Realising this paradox there has been increasing interest in the concepts of compensation or payments for

environmental services. Enthusiasm for these ideas is growing rapidly as we move beyond the Kyoto protocol

and the Clean Development Mechanism and with the opening up of voluntary carbon trading markets (Taiyab,

2006). Compensation for ecosystem services (CES) is a payback for any human induced action or effect that a

group or individual generates to the benefit of the environment, which in turn can be used by third parties such

as communities, private sector and governments (Global Mechanism, 2007).

A major challenge in implementing these schemes for the non-tropical drylands is the fact that the majority of

the land is rangeland with common pool or open access characteristics thus making it difficult to determine who

are the beneficiaries and whether or not there are sufficient institutional, policy and legal frameworks in place to

operate such schemes (Dutilly-Diane et al., 2007). Currently most schemes involve forestry or agro-forestry on

owned land where it is relatively easy to value the ecosystem benefits. Operating these schemes on common

pool resources is one of our greatest challenges as the potential benefits in terms of C sequestration, water

quantity and quality and biodiversity are large, e.g. C can be accumulated at initial rates of 0.9 – 1.9 Pg y-1 if

degraded drylands can be rehabilitated (Lal, 2000). Putting values on ecosystem services is an urgent topic in

order to convince policy makers of the need for greater investments in the protection and enhancement of the

18



natural resource base. Current government decision making needs to build in concepts of future risk from

climate change to a nation’s economic and environmental welfare (Homer-Dixon, 2007).

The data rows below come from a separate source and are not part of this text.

(** C13: The ram disk holds the boot archive. When the boot loader passed a module that is a tar
    archive, [initrd_init] loads every file, in order, with its name and its contents, and the
    raw image, without touching memory that is in use or outside the allocator's area; it
    fails only when an allocation fails. Afterwards [initrd_get_file] finds the first file of
    the name (0 when there is none) and [initrd_read] copies the part of the image asked for,
    cut at its end, and answers -1 beyond it. Without a module nothing happens. *)
Theorem initrd_spec {E : Type} `{KernelAlloc E} (n fuel : nat) (e : E) (m : mem) (mi : multiboot_info)
    (start size : Z) (fs : list (list Z * list Z)) :
  byte_mem m -> (100 <= fuel)%nat -> (length fs < n)%nat ->
  load32 m (mi_mods_addr mi) = start -> load32 m (mi_mods_addr mi + 4) = start + size ->
  0 <= start -> tar_len fs <= size -> start + size < 2 ^ 31 ->
  Forall (fun f => Z.of_nat (length (snd f)) <= size) fs ->
  tar_at m start fs -> (forall b, start <= b < start + size -> ~ ka_arena b) ->
  let run := initrd_init n fuel initrd_start e m mi in
  (Z.testbit (mi_flags mi) 3 = false \/ mi_mods_count mi = 0 -> run = Ret (initrd_start, e, m)) /\
  (Z.testbit (mi_flags mi) 3 = true -> 0 < mi_mods_count mi ->
   match run with
   | Fault f => exists e m n, ka_malloc e m n = Fault f
   | Ret (st, e', m') =>
       Forall2 (stored e' m') (files st) fs /\ kept e m m' /\
       initrd_get_size st = size /\
       (forall k q qa, (100 <= k)%nat -> str_at m' qa q ->
          (q ∉ fs.*1 -> initrd_get_file k st m' qa = Ret 0) /\
          (forall i x f, fs !! i = Some x -> fst x = q -> (forall j y, (j < i)%nat -> fs !! j = Some y -> fst y <> q) ->
             files st !! i = Some f -> initrd_get_file k st m' qa = Ret f)) /\
       (forall buffer len offset, 0 <= len -> 0 <= offset ->
          let k := Z.min len (size - offset) in
          (size < offset -> initrd_read st m' buffer len offset = (-1, m')) /\
          (offset <= size -> exists m'', initrd_read st m' buffer len offset = (k, m'') /\
             load_bytes m'' buffer (Z.to_nat k) = load_bytes m (start + offset) (Z.to_nat k) /\
             same_outside m' m'' buffer (buffer + k)))
   end).
Proof.
  intros Hm Hfu Hn Hst Hen H0 Hlen Hend Hall Htar Hout run.
  assert (Forall (fun f => Z.of_nat (length (snd f)) < 2 ^ 32 - 512) fs) as Hsz.
  { eapply Forall_impl; [exact Hall|]. intros x Hx. cbn in Hx. lia. }
  pose proof (tar_len_pos fs Hsz) as Hpos. split.
  - intros Hno. unfold run, initrd_init. change MULTIBOOT_FLAG_MODINFO with (2 ^ 3). rewrite land_pow2_test by lia.
    destruct Hno as [-> | ->]; [done|]. by destruct (Z.testbit _ 3).
  - intros Hf Hc. unfold run, initrd_init. change MULTIBOOT_FLAG_MODINFO with (2 ^ 3). rewrite land_pow2_test, Hf by lia.
    rewrite (proj2 (Z.ltb_lt _ _)), Hst, Hen by done.
    replace (start + size - start) with size by lia. rewrite u32_small by lia.
    destruct (ka_malloc e m size) as [[[data e1] m1]|f] eqn:E1; [|by exists e, m, size]. cbn [mbind outcome_bind].
    destruct (ka_malloc_spec _ _ size _ _ _ ltac:(lia) E1) as (Hp & Hpe & Hfresh & Hlive1 & Hk1 & Hbm1). specialize (Hbm1 Hm).
    destruct (memcpy_load8 m1 data start size Hbm1 ltac:(lia)) as [Hbm2 Hl2]. set (m2 := memcpy m1 data start size) in *.
    assert (kept e m m2) as Hk2.
    { intros a Ha. rewrite Hl2. destruct (_ && _) eqn:Eb; breflect; [|by apply Hk1].
      destruct (Hfresh a ltac:(lia)). by destruct Ha. }
    assert (tar_at m2 start fs) as Htar2.
    { eapply tar_at_ext; [done| |exact Htar]. intros b Hb. apply Hk2. right. apply Hout. lia. }
    pose proof (load_files_ok fuel fs n e1 m2 [] [] start Hfu Hn Hbm2 H0 ltac:(lia) Hsz Htar2
      ltac:(intros b Hb; apply Hout; lia) ltac:(constructor)) as Hload. cbn [app files initrd_start] in *.
    destruct (load_files n fuel e1 m2 [] start) as [[[ptrs e'] m']|f]; cbn [mbind outcome_bind]; [|done].
    destruct Hload as (Hfiles & Hk' & Hbm' & Hl'). cbn [files initrd_get_size initrd_size].
    split; [done|]. split; [by eapply (kept_trans e e1 m m2); [intros a Ha; apply Hlive1; left| |]|]. split; [done|]. split.
    + intros k q qa Hk Hq. by apply (find_file_ok k e' m' q qa).
    + intros buffer len offset Hl Ho. set (k := Z.min len (size - offset)). unfold initrd_read. cbn [initrd_size initrd_data]. split.
      { intros Hgt. by rewrite (proj2 (Z.ltb_lt _ _)) by done. }
      intros Hle. rewrite (proj2 (Z.ltb_ge _ _)) by done. rewrite u32_small by lia.
      destruct (size - offset =? 0) eqn:Erem; breflect.
      { exists m'. replace k with 0 by lia. by split. }
      replace (if size - offset <? len then size - offset else len) with k
        by (unfold k; destruct (size - offset <? len) eqn:El; breflect; lia).
      destruct (memcpy_load8 m' buffer (data + offset) k Hbm' ltac:(lia)) as [_ Hl3].
      eexists. split; [by rewrite s32_small by lia|]. split.
      * apply load_bytes_shift. intros i Hi. rewrite Hl3.
        rewrite (proj2 (andb_true_iff _ _)) by (split; [apply Z.leb_le|apply Z.ltb_lt]; lia).
        rewrite Hk' by (left; apply Hlive1; right; lia). rewrite Hl2.
        rewrite (proj2 (andb_true_iff _ _)) by (split; [apply Z.leb_le|apply Z.ltb_lt]; lia).
        rewrite Hk1 by (right; apply Hout; lia). f_equal. lia.
      * intros c Hcc. rewrite Hl3. destruct (_ && _) eqn:Eb; breflect; [lia|done].
Qed.

(** A bump allocator over a fixed area. *)
Definition bump_malloc (e : Z) (m : mem) (n : Z) : outcome (Z * Z * mem) :=
  if (0x10000 <=? e) && (e + n <=? 0x20000) then Ret (e, e + n, m) else Fault FPanic.

Lemma bump_malloc_spec e m n p e' m' : 0 <= n -> bump_malloc e m n = Ret (p, e', m') ->
  0 < p /\ p + n < 2 ^ 32 /\
  (forall a, p <= a < p + n -> 0x10000 <= a < 0x20000 /\ ~ 0x10000 <= a < e) /\
  (forall a, 0x10000 <= a < e' <-> 0x10000 <= a < e \/ p <= a < p + n) /\
  (forall a, 0x10000 <= a < e \/ ~ 0x10000 <= a < 0x20000 -> load8 m' a = load8 m a) /\
  (byte_mem m -> byte_mem m').
Proof.
  unfold bump_malloc. intros Hn E. destruct (_ && _) eqn:Eb; breflect; [|done]. injection E as <- <- <-.
  split; [lia|]. split; [lia|]. split; [lia|]. split; [lia|]. done.
Qed.

#[export] Instance bump_alloc : KernelAlloc Z := {
  ka_malloc := bump_malloc;
  ka_live e a := 0x10000 <= a < e;
  ka_arena a := 0x10000 <= a < 0x20000;
  ka_malloc_spec := bump_malloc_spec
}.

(** A module of three blocks at 0x1000 with one file, ["a"] with the contents ["hi"]. *)
Definition sample_module : mem :=
  store32 (store32 (store_bytes (store_bytes (store_bytes ∅ 0x1000 [97]) 0x107C (octal11 2)) 0x1200 [104; 105])
    0x800 0x1000) 0x804 0x1600.
Definition sample_mi : multiboot_info := mkMi 8 1 0x800.

Lemma sample_init :
  match initrd_init 2 100 initrd_start 0x10000 sample_module sample_mi with
  | Ret (st, _, _) => bool_decide (files st = [0x10600]) | Fault _ => false end = true.
Proof. vm_cast_no_check (eq_refl true). Qed.

Lemma initrd_spec_witness : exists st e' m', initrd_init 2 100 initrd_start 0x10000 sample_module sample_mi = Ret (st, e', m') /\
  files st = [0x10600] /\ initrd_get_size st = 0x600 /\ stored e' m' 0x10600 ([97], [104; 105]).
Proof.
  destruct (initrd_spec 2 100 0x10000 sample_module sample_mi 0x1000 0x600 [([97], [104; 105])]) as [_ H].
  - unfold sample_module. repeat apply store_bytes_byte_mem. apply empty_byte_mem.
  - lia.
  - cbn. lia.
  - vm_compute. reflexivity.
  - vm_compute. reflexivity.
  - lia.
  - vm_compute. discriminate.
  - lia.
  - constructor; [cbn; lia|constructor].
  - cbn [tar_at]. split; [discriminate|]. split; [cbn; lia|].
    split; [rewrite str_at_cons, str_at_nil; split; [reflexivity|]; split; [unfold is_char; lia|vm_compute; reflexivity]|].
    split; [vm_compute; reflexivity|]. split; vm_compute; reflexivity.
  - intros b Hb. cbn. lia.
  - specialize (H eq_refl ltac:(cbn; lia)). pose proof sample_init as Hs.
    destruct (initrd_init 2 100 initrd_start 0x10000 sample_module sample_mi) as [[[st e'] m']|f]; [|discriminate Hs].
    apply bool_decide_eq_true in Hs. destruct H as (Hf & _ & Hsz & _).
    exists st, e', m'. split; [reflexivity|]. split; [exact Hs|]. split; [exact Hsz|].
    rewrite Hs in Hf. by inversion Hf.
Defined.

Other potential policy options have been reviewed elsewhere (Dietz et al.2004, Hazell, 2004, Thomas, 2007).

Worthy of mention is the need to consider crop and weather insurance schemes and the development of better

climate data bases and drought early warning systems.

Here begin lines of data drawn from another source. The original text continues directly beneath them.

(* ===== verification/Kdebug.v ===== *)
(** [kernel/kdebug.c]: the kernel's log on the debug port, the table of the kernel's
    symbols copied from the boot loader's section headers, the lookup of the function that
    contains an address, and the stack walk printed when the kernel stops. *)
From S2P Require Import Prelude Util Mem Str Pmm Locks Multiboot Initrd.

(** ** The code *)

(** The static variables of the file. A [struct debug_sym] takes 12 bytes: name, start,
    end. *)
Record kdebug : Type := mkKdebug {
  debug_syms_count : Z;
  debug_syms : Z;
  debug_strings : Z;
  tsc_freq : Z;
  tsc_start : Z
}.
Definition kdebug_zero : kdebug := mkKdebug 0 0 0 0 0.
Definition sizeof_debug_sym : Z := 12.

(** [kdebug_init]: [tsc0], [tsc1] and [tsc2] are the counter's values at its three reads. *)
Definition kdebug_init (d : kdebug) (tsc0 tsc1 tsc2 : Z) : kdebug :=
  mkKdebug (debug_syms_count d) (debug_syms d) (debug_strings d) (u64 (tsc1 - tsc0)) tsc2.

(** *** Logging *)

(** [while(basename >= file && *basename != '/') basename--;] *)
Fixpoint back_to_slash (fuel : nat) (m : mem) (file basename : Z) : outcome Z :=
  match fuel with
  | O => Fault FFuel
  | S fuel =>
      if (file <=? basename) && negb (load8 m basename =? 47)
      then back_to_slash fuel m file (basename - 1)
      else Ret basename
  end.

(** "strip path from file". *)
Definition strip_path (fuel : nat) (m : mem) (file : Z) : outcome Z :=
  l ← strlen fuel m file;
  basename ← back_to_slash (S (S (Z.to_nat l))) m file (file + l);
  Ret (if load8 m basename =? 47 then basename + 1
       else if negb (nz (load8 m basename)) then file
       else basename).

(** [outb(DEBUG_PORT, ch)]: the bytes written to the port, in order. *)
Definition log_callback (ch : Z) (port : list Z) : list Z := port ++ [u8 ch].

Definition debug_printf (fmt : list Z) (args : list va_arg) (port : list Z) : outcome (list Z) :=
  '(port, _) ← format log_callback fmt args port;
  Ret port.

(** ["%06lld [%s:%d][%s] "] *)
Definition log_prefix : list Z :=
  [37; 48; 54; 108; 108; 100; 32; 91; 37; 115; 58; 37; 100; 93; 91; 37; 115; 93; 32].

Definition log_timestamp (d : kdebug) (now : Z) : Z :=
  let ts := u64 (now - tsc_start d) in
  if nz (tsc_freq d) then ts / tsc_freq d else 0.

(** [__log]: [now] is the counter's value; the result holds the flags register, as the
    output is written inside a critical section. *)
Definition klog (fuel : nat) (m : mem) (d : kdebug) (now eflags : Z) (func : list Z) (file line : Z)
    (fmt : list Z) (args : list va_arg) (port : list Z) : outcome (list Z * Z) :=
  basename ← strip_path fuel m file;
  let '(ifstate, eflags) := disable_if eflags in
  '(port, _) ← format log_callback log_prefix
      [ALong (log_timestamp d now); AStr (buffer_string fuel m basename); AInt line; AStr func] port;
  port ← debug_printf fmt args port;
  let port := log_callback 10 port in
  Ret (port, restore_if eflags ifstate).

(** *** Symbols *)
Definition sym_entry (d : kdebug) (i : Z) : Z := debug_syms d + sizeof_debug_sym * i.

(** The loop of [lookup_function] from index [i], [n] entries to go; 0 is [NULL]. *)
Fixpoint lookup_from (n : nat) (m : mem) (d : kdebug) (i address : Z) : Z :=
  match n with
  | O => 0
  | S n =>
      if (load32 m (sym_entry d i + 4) <=? address) && (address <? load32 m (sym_entry d i + 8))
      then load32 m (sym_entry d i)
      else lookup_from n m d (i + 1) address
  end.
Definition lookup_function (m : mem) (d : kdebug) (address : Z) : Z :=
  lookup_from (Z.to_nat (debug_syms_count d)) m d 0 address.

Definition SHT_SYMTAB : Z := 2.
Definition STT_OBJECT : Z := 1.
Definition STT_FUNC : Z := 2.
Definition ELF32_ST_TYPE (i : Z) : Z := Z.land i 0xF.
Definition sizeof_elf32_sym : Z := 16.

(** [elf32_sym_t]: name, value, size, info. *)
Definition st_name (m : mem) (p : Z) : Z := load32 m p.
Definition st_value (m : mem) (p : Z) : Z := load32 m (p + 4).
Definition st_size (m : mem) (p : Z) : Z := load32 m (p + 8).
Definition st_info (m : mem) (p : Z) : Z := load8 m (p + 12).
Definition is_code_or_data (m : mem) (p : Z) : bool :=
  (ELF32_ST_TYPE (st_info m p) =? STT_FUNC) || (ELF32_ST_TYPE (st_info m p) =? STT_OBJECT).

(** "Find relevant sections": the headers of the symbol table and of [.strtab], 0 when not
    found; [strtab] is the address of the literal. *)
Fixpoint find_sections (n fuel : nat) (m : mem) (strtab names hdr sym_hdr strtab_hdr : Z)
    : outcome (Z * Z) :=
  match n with
  | O => Ret (sym_hdr, strtab_hdr)
  | S n =>
      '(sym_hdr, strtab_hdr) ←
        (if load32 m (hdr + 4) =? SHT_SYMTAB then Ret (hdr, strtab_hdr)
         else r ← strcmp fuel m (names + load32 m hdr) strtab;
              Ret (sym_hdr, if r =? 0 then hdr else strtab_hdr));
      if nz sym_hdr && nz strtab_hdr then Ret (sym_hdr, strtab_hdr)
      else find_sections n fuel m strtab names (hdr + sizeof_shdr) sym_hdr strtab_hdr
  end.

(** The loop that fills the table. *)
Fixpoint copy_syms (n : nat) (m : mem) (d : kdebug) (sym : Z) : mem * kdebug :=
  match n with
  | O => (m, d)
  | S n =>
      if is_code_or_data m sym then
        let entry := sym_entry d (debug_syms_count d) in
        let m := store32 m entry (u32 (debug_strings d + st_name m sym)) in
        let m := store32 m (entry + 4) (st_value m sym) in
        let m := store32 m (entry + 8) (u32 (st_value m sym + st_size m sym)) in
        copy_syms n m
          (mkKdebug (u32 (debug_syms_count d + 1)) (debug_syms d) (debug_strings d) (tsc_freq d) (tsc_start d))
          (sym + sizeof_elf32_sym)
      else copy_syms n m d (sym + sizeof_elf32_sym)
  end.

Section load_symbols.
Context {E : Type} `{KernelAlloc E}.

Definition load_symbols (fuel : nat) (strtab : Z) (d : kdebug) (e : E) (m : mem) (mi : Z)
    : outcome (kdebug * E * mem) :=
  let hdrs := mb_sym2_addr m mi in
  let shstr_hdr := hdrs + sizeof_shdr * mb_sym2_shndx m mi in
  let section_names := sh_addr m shstr_hdr in
  '(sym_hdr, strtab_hdr) ← find_sections (Z.to_nat (mb_sym2_num m mi)) fuel m strtab section_names hdrs 0 0;
  if nz sym_hdr && nz strtab_hdr then
    '(strings, e, m) ← ka_malloc e m (sh_size m strtab_hdr);
    let m := memcpy m strings (sh_addr m strtab_hdr) (sh_size m strtab_hdr) in
    let sym_count := sh_size m sym_hdr / sizeof_elf32_sym in
    '(syms, e, m) ← ka_malloc e m (u32 (sym_count * sizeof_debug_sym));
    let '(m, d) := copy_syms (Z.to_nat sym_count) m
                     (mkKdebug (debug_syms_count d) syms strings (tsc_freq d) (tsc_start d))
                     (sh_addr m sym_hdr) in
    Ret (d, e, m)
  else Ret (d, e, m).
End load_symbols.

(** *** Backtrace *)
Definition BACKTRACE_MAX : nat := 255.

(** [data[index++] = v] on the local array of 255 words. *)
Definition push_frame (data : list Z) (v : Z) : outcome (list Z) :=
  if (length data <? BACKTRACE_MAX)%nat then Ret (data ++ [v]) else Fault FMem.

(** [(uint32_t)ebp <= stack_start || (uint32_t)ebp + 8 >= stack_end] *)
Definition off_stack (stack_start ebp : Z) : bool :=
  (ebp <=? stack_start) || (u32 (stack_start + PAGE_SIZE) <=? u32 (ebp + 8)).

Fixpoint walk_frames (fuel : nat) (m : mem) (stack_start ebp : Z) (data : list Z) : outcome (list Z) :=
  match fuel with
  | O => Fault FFuel
  | S fuel =>
      if off_stack stack_start ebp then Ret data
      else
        let prev_ebp := load32 m ebp in
        if off_stack stack_start prev_ebp then Ret data
        else
          data ← push_frame data (load32 m (u32 (prev_ebp + 4)));
          walk_frames fuel m stack_start prev_ebp data
  end.

(** The return addresses that [backtrace] collects, given the two registers; each is then
    logged with the name [lookup_function] answers for it. *)
Definition backtrace (m : mem) (ebp esp : Z) : outcome (list Z) :=
  let stack_start := TRUNCATE esp PAGE_SIZE in
  data ← push_frame [] (load32 m (u32 (ebp + 4)));
  walk_frames (S BACKTRACE_MAX) m stack_start ebp data.

Definition backtrace_names (m : mem) (d : kdebug) (data : list Z) : list (Z * Z) :=
  map (fun a => (a, lookup_function m d a)) data.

ICARDA has examined the enabling policy environment requirements to enhance the uptake of natural resource

management technologies in drylands (Shideed et al., 2007). The results suggest that even when there is a

promising option such as the introduction of Opuntia cactus /Atriplex spp. alley cropping that increases barley

and biomass production, reduces animal feed costs, maintains livestock production during drought, improves

soil organic matter and reduces soil erosion, there is still a need for incentives from outside to stimulate

technology adoption because rates of return to farmers were not high enough to trigger technology adoption in

these harsh and high risk environments. This reinforces the need to find additional incentives such as the

proposed CES schemes described above.

Conclusions

ICARDA’s research benefits not only small-scale farmers, but also governments, the global scientific

community, and international development initiatives. The work on the conservation, characterisation,

utilisation and development of better adapted crops that are drought and salinity tolerant and which will tolerate

changing biotic stresses will contribute to food production and security and help cope with changing climate

conditions. Work on conservation agriculture is producing more robust production systems that are more

efficient in water and nutrient use while at the same time sequestering more carbon in soils. Agro-ecological

characterisation is helping to identify regions where climate change is already occurring and can support

increased preparedness for both beneficial and detrimental effect of climate change. The ability to work across

disciplines using an integrated approach to natural resource management (Campell et al., 2006) will facilitate the

required research on multiple stresses and their effects on social and ecological systems. In particular the

relationships between land degradation and climate change will be tackled through inter-disciplinary studies.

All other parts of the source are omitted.